- Born: 1972 (age 53–54) Etobicoke, Ontario, Canada
- Occupations: Singer, songwriter
- Website: www.davemccann.com

= Dave McCann (singer-songwriter) =

Dave McCann (born May 25, 1972) is a Canadian-based songwriter and performer from Peterborough, Ontario.

==Early life==
David Brian McCann was born in Etobicoke, Ontario, Canada to Jeanette McCann (Nova Scotia) and Brian McCann (Ontario). He was raised in the Kawartha Lakes region of Ontario, between Keene and Peterborough, Ontario. He relocated to Calgary Alberta in 1995.

==Career==
A member of the Alberta roots scene, McCann formed his band Dave McCann and The Ten Toed Frogs in the early 1990s. He released his first recording Woodland Tea in 2000, and Country Medicine in 2004. His live recording Shoot The Horse (2008) was one of the last performances recorded in Edmonton at the Sidetrack Cafe, one of Canada's historic live music venues. Shoot the Horse was recorded on November 11, 2006.

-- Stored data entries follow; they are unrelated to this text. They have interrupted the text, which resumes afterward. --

(** * satander_extract: holdings / transactions extraction, verified model

    A shallow embedding of [satander_extract.py] and the properties of its
    column de-duplication, date normalisation, portfolio scan, details
    decomposition and sheet segmentation.

    Text.  A Python [str] is modelled as a list of characters over the
    first 256 code points (the type [ascii] read as Latin-1).  Character
    classes ([\d], [\s], [\w], case folding) are the ones Python gives on
    that range.  Two code points (181 and 255) have capitals outside the
    range; [upper] leaves them as they are.

    Libraries of the host program.  The regular expressions of the source
    are kept as syntax trees and run by a backtracking matcher with
    Python's priorities (leftmost start, greedy repetition, first
    alternative first).  [dateutil.parser.parse] is not part of the
    repository: it is a parameter [dtparse] of the development. *)

From Stdlib Require Import Ascii String.
From Stdlib Require Import List Arith Lia Bool PeanoNat Sorted.
From Stdlib Require DecimalNat DecimalString.
Import ListNotations.
Open Scope list_scope.
Open Scope bool_scope.

Set Implicit Arguments.

(* ------------------------------------------------------------------ *)
(** ** Text primitives (Python [str] methods used by the source)       *)
(* ------------------------------------------------------------------ *)

Definition str := list ascii.

Definition lit (s : string) : str := list_ascii_of_string s.

Definition code (c : ascii) : nat := nat_of_ascii c.

Definition between (lo hi : nat) (c : ascii) : bool :=
  (lo <=? code c) && (code c <=? hi).

Definition str_eqb (a b : str) : bool :=
  if list_eq_dec ascii_dec a b then true else false.

(** [0-9], [A-Z], [a-z]. *)
Definition is_digit : ascii -> bool := between 48 57.
Definition is_AZ : ascii -> bool := between 65 90.
Definition is_az : ascii -> bool := between 97 122.

(** [str.isspace] / [\s]: TAB..CR, FS..US, space, NEL, NBSP. *)
Definition is_space (c : ascii) : bool :=
  between 9 13 c || between 28 32 c || (code c =? 133) || (code c =? 160).

(** [\w]: alphanumerics and the underscore. *)
Definition is_word (c : ascii) : bool :=
  is_digit c || is_AZ c || is_az c || (code c =? 95)
  || (code c =? 170) || between 178 179 c || (code c =? 181)
  || between 185 186 c || between 188 190 c
  || between 192 214 c || between 216 246 c || between 248 255 c.

(** Membership of a character in the argument of [strip(chars)]. *)
Definition one_of (chars : string) (c : ascii) : bool :=
  existsb (Ascii.eqb c) (lit chars).

(** [str.upper], one character at a time; 223 (sharp s) becomes "SS". *)
Definition upper_char (c : ascii) : str :=
  if is_az c || between 224 246 c || between 248 254 c
  then [ascii_of_nat (code c - 32)]
  else if code c =? 223 then lit "SS"
  else [c].

Definition upper (s : str) : str := flat_map upper_char s.

(** Lower-casing of the letters A-Z, for case-insensitive literals. *)
Definition fold_case (c : ascii) : ascii :=
  if is_AZ c then ascii_of_nat (code c + 32) else c.

Fixpoint lstrip_by (p : ascii -> bool) (s : str) : str :=
  match s with
  | c :: t => if p c then lstrip_by p t else s
  | [] => []
  end.

Definition rstrip_by (p : ascii -> bool) (s : str) : str :=
  rev (lstrip_by p (rev s)).

Definition strip_by (p : ascii -> bool) (s : str) : str :=
  rstrip_by p (lstrip_by p s).

(** [s.strip()], [s.lstrip(chars)], [s.rstrip(chars)], [s.strip(chars)]. *)
Definition strip : str -> str := strip_by is_space.
Definition lstrip (chars : string) : str -> str := lstrip_by (one_of chars).
Definition rstrip (chars : string) : str -> str := rstrip_by (one_of chars).
Definition strip_chars (chars : string) : str -> str := strip_by (one_of chars).

Fixpoint startswith (p s : str) : bool :=
  match p, s with
  | [], _ => true
  | a :: p', b :: s' => Ascii.eqb a b && startswith p' s'
  | _ :: _, [] => false
  end.

Definition endswith (s suffix : str) : bool :=
  startswith (rev suffix) (rev s).

(** [sub in s]. *)
Fixpoint contains (sub s : str) : bool :=
  startswith sub s ||
  match s with
  | [] => false
  | _ :: t => contains sub t
  end.

(** [s.replace(old, new)]: non-overlapping occurrences, left to right.
    [skip] counts the characters of an occurrence still to be dropped. *)
Fixpoint replace_go (old new : str) (skip : nat) (s : str) : str :=
  match s with
  | [] => []
  | c :: t =>
      match skip with
      | S k => replace_go old new k t
      | O => if startswith old s
             then new ++ replace_go old new (length old - 1) t
             else c :: replace_go old new 0 t
      end
  end.

Definition replace (old new s : str) : str :=
  match old with
  | [] => new ++ flat_map (fun c => c :: new) s
  | _ :: _ => replace_go old new 0 s
  end.

(** [s[a:b]] for [0 <= a], [0 <= b]. *)
Definition slice (a b : nat) (s : str) : str := firstn (b - a) (skipn a s).

(** [str(k)] for a non-negative integer. *)
Definition dec (k : nat) : str :=
  lit (DecimalString.NilEmpty.string_of_uint (Nat.to_uint k)).

(* ------------------------------------------------------------------ *)
(** ** Regular expressions ([re] as the source uses it)                *)
(* ------------------------------------------------------------------ *)

Inductive re : Type :=
| Eps
| Cls (p : ascii -> bool)          (* one character of a class *)
| Seq (r1 r2 : re)
| Alt (r1 r2 : re)                 (* r1|r2, r1 tried first *)
| Star (r : re)                    (* r*, greedy *)
| Grp (n : nat) (r : re)           (* capture group number n *)
| Bol                              (* ^ *)
| Wb.                              (* \b *)

(** Matcher state: offset in the subject, the character before it, the
    text still to read, and the spans captured so far. *)
Record mstate : Type := MState {
  pos : nat;
  prev : option ascii;
  rest : str;
  caps : list (nat * (nat * nat))
}.

Definition word_opt (c : option ascii) : bool :=
  match c with Some c => is_word c | None => false end.

Definition at_boundary (st : mstate) : bool :=
  xorb (word_opt (prev st)) (word_opt (hd_error (rest st))).

Section Run.
Variable A : Type.

Fixpoint run (r : re) (st : mstate) (k : mstate -> option A) : option A :=
  match r with
  | Eps => k st
  | Cls p =>
      match rest st with
      | c :: t => if p c
                  then k (MState (S (pos st)) (Some c) t (caps st))
                  else None
      | [] => None
      end
  | Seq r1 r2 => run r1 st (fun st1 => run r2 st1 k)
  | Alt r1 r2 =>
      match run r1 st k with
      | Some x => Some x
      | None => run r2 st k
      end
  | Star r1 =>
      (fix loop (n : nat) (st : mstate) : option A :=
         match n with
         | O => k st
         | S n' =>
             match run r1 st (fun st1 => if pos st <? pos st1
                                         then loop n' st1 else None) with
             | Some x => Some x
             | None => k st
             end
         end) (S (length (rest st))) st
  | Grp n r1 =>
      run r1 st (fun st1 =>
        k (MState (pos st1) (prev st1) (rest st1)
                  ((n, (pos st, pos st1)) :: caps st1)))
  | Bol => if pos st =? 0 then k st else None
  | Wb => if at_boundary st then k st else None
  end.
End Run.

(** A match object: start, end, captured spans. *)
Record mobj : Type := MObj {
  mstart : nat;
  mend : nat;
  mcaps : list (nat * (nat * nat))
}.

Definition attempt (r : re) (n : nat) (p : option ascii) (s : str)
    (k : mstate -> option mstate) : option mobj :=
  match run r (MState n p s []) k with
  | Some st => Some (MObj n (pos st) (caps st))
  | None => None
  end.

(** [re.match(r, s)]. *)
Definition rmatch (r : re) (s : str) : option mobj :=
  attempt r 0 None s Some.

(** [r.fullmatch(s)]. *)
Definition fullmatch (r : re) (s : str) : option mobj :=
  attempt r 0 None s
    (fun st => match rest st with [] => Some st | _ :: _ => None end).

(** [r.search(s)]: the leftmost start that matches. *)
Fixpoint search_from (r : re) (n : nat) (p : option ascii) (s : str)
    : option mobj :=
  match attempt r n p s Some with
  | Some m => Some m
  | None =>
      match s with
      | [] => None
      | c :: t => search_from r (S n) (Some c) t
      end
  end.

Definition search (r : re) (s : str) : option mobj := search_from r 0 None s.

(** [r.finditer(s)]: successive non-overlapping matches. [skip] counts
    the characters of the previous match still to be passed. *)
Fixpoint finditer_from (r : re) (skip n : nat) (p : option ascii) (s : str)
    : list mobj :=
  match skip with
  | S k =>
      match s with
      | [] => []
      | c :: t => finditer_from r k (S n) (Some c) t
      end
  | O =>
      match attempt r n p s Some with
      | Some m =>
          m :: match s with
               | [] => []
               | c :: t => finditer_from r (mend m - n - 1) (S n) (Some c) t
               end
      | None =>
          match s with
          | [] => []
          | c :: t => finditer_from r 0 (S n) (Some c) t
          end
      end
  end.

(** [m.group(0)] and [m.group(n)] on the subject [s]. *)
Definition group0 (s : str) (m : mobj) : str := slice (mstart m) (mend m) s.

Fixpoint cap_lookup (n : nat) (l : list (nat * (nat * nat)))
    : option (nat * nat) :=
  match l with
  | [] => None
  | (i, span) :: t => if i =? n then Some span else cap_lookup n t
  end.

Definition group (n : nat) (s : str) (m : mobj) : str :=
  match cap_lookup n (mcaps m) with
  | Some (a, b) => slice a b s
  | None => []
  end.

(** [r.findall(s)] for a pattern with one group. *)
Definition findall1 (r : re) (s : str) : list str :=
  map (group 1 s) (finditer_from r 0 0 None s).

(** Derived forms. *)
Definition seqs (rs : list re) : re := fold_right Seq Eps rs.
Definition opt (r : re) : re := Alt r Eps.
Definition plus (r : re) : re := Seq r (Star r).
Fixpoint times (n : nat) (r : re) : re :=
  match n with
  | O => Eps
  | S n' => Seq r (times n' r)
  end.
Definition at_least (n : nat) (r : re) : re := Seq (times n r) (Star r).

(** A literal, case-sensitive or under [re.I]. *)
Definition chr (c : ascii) : re := Cls (Ascii.eqb c).
Definition chr_i (c : ascii) : re :=
  Cls (fun x => Ascii.eqb (fold_case x) (fold_case c)).
Definition word (s : string) : re := seqs (map chr (lit s)).
Definition word_i (s : string) : re := seqs (map chr_i (lit s)).

(** Classes of the source's patterns, on the code points 0 to 255 of
    the text model. Under [re.I] the letter classes of Python also take
    four characters beyond that range (U+0130, U+0131, U+017F, U+212A),
    which no text of the model holds. *)
Definition AZ_i (c : ascii) : bool := is_AZ c || is_az c.
Definition AZ_sp (c : ascii) : bool := is_AZ c || one_of " " c.
Definition code_i (c : ascii) : bool :=
  AZ_i c || is_digit c || one_of ".-" c.
Definition num_tail (c : ascii) : bool := is_digit c || one_of ",." c.
Definition colon_sp (c : ascii) : bool := one_of ":" c || is_space c.

(* ------------------------------------------------------------------ *)
(** ** Constants of the module                                         *)
(* ------------------------------------------------------------------ *)

Definition digit : re := Cls is_digit.
Definition ws : re := Cls is_space.
Definition number : re := Seq digit (Star (Cls num_tail)).   (* r"\d[\d,.]*" *)

(** r"ADVICE#\s*[:#]?\s*-?\s*([A-Z0-9.\-]+)", re.I *)
Definition RE_ADVICE : re :=
  seqs [word_i "ADVICE#"; Star ws; opt (Cls (one_of ":#")); Star ws;
        opt (chr "-"); Star ws; Grp 1 (plus (Cls code_i))].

McCann's fourth release, Dixiebluebird, was released in 2010, bringing with it a name change to Dave McCann and the Firehearts. Dixiebluebird was recorded by Lij Shaw in East Nashville at the Toybox Studio and produced by guitarist and producer Will Kimbrough.

McCann's fourth release, Circle of Light, was released in 2014. Its eleven compositions range from folk to roots-based rock and roll.

In 2019, McCann released Westbound til Light. The project was recorded in sessions over a year in Nanton, Alberta. It features the new and longtime members of McCann's band the Firehearts, and Peterborough, Ontario’s Mayhemingways. The Westbound til Light tour started at the Empress Theatre in Fort Macleod. Frank McTighe from the Fort Macleod Gazette said "McCann is possibly one of the best untold singer-songwriters working in contemporary roots music".

Dave's newest project Soothsayer's Blues was recorded in Coldwater Mississippi at the Zebra Ranch the historic home studio of late Muscle Shoals Session player and Producer Jim Dickinson known for his work with Bob Dylan, Aretha Franklin, The Rolling Stones and Ry Cooder. The Project was built with producer Jimbo Mathus who has worked with Buddy Guy, Elvis Costello, Ironingboard Sam, Bette Smith and Andrew Bird.

McCann has shared the bill and stage with Washboard Hank, Willie P. Bennett, Blackie and the Rodeo Kings, Naomi Shelton, Melanie Safka, Dave Carter and Tracy Grammer, Joe Pug, Kieran Kane, The Skydiggers, Geoff Muldaur and more. He tours as part of the Highway Three Roots Revue, a songwriters' tour with Juno-nominated roots artist John Wort Hannam and alt-rock songsmith Leeroy Stagger.

==Personal life==
He resides with his wife and two children about an hour north of Montana's Glacier National Park in Lethbridge, Alberta, Canada.

==Discography==
- Woodland Tea (2000)
- Country Medicine (2004)
- Shoot the Horse (2007)
- Dixiebluebird (2010)
- Circle of Light (2014)
- Westbound til Light (2019)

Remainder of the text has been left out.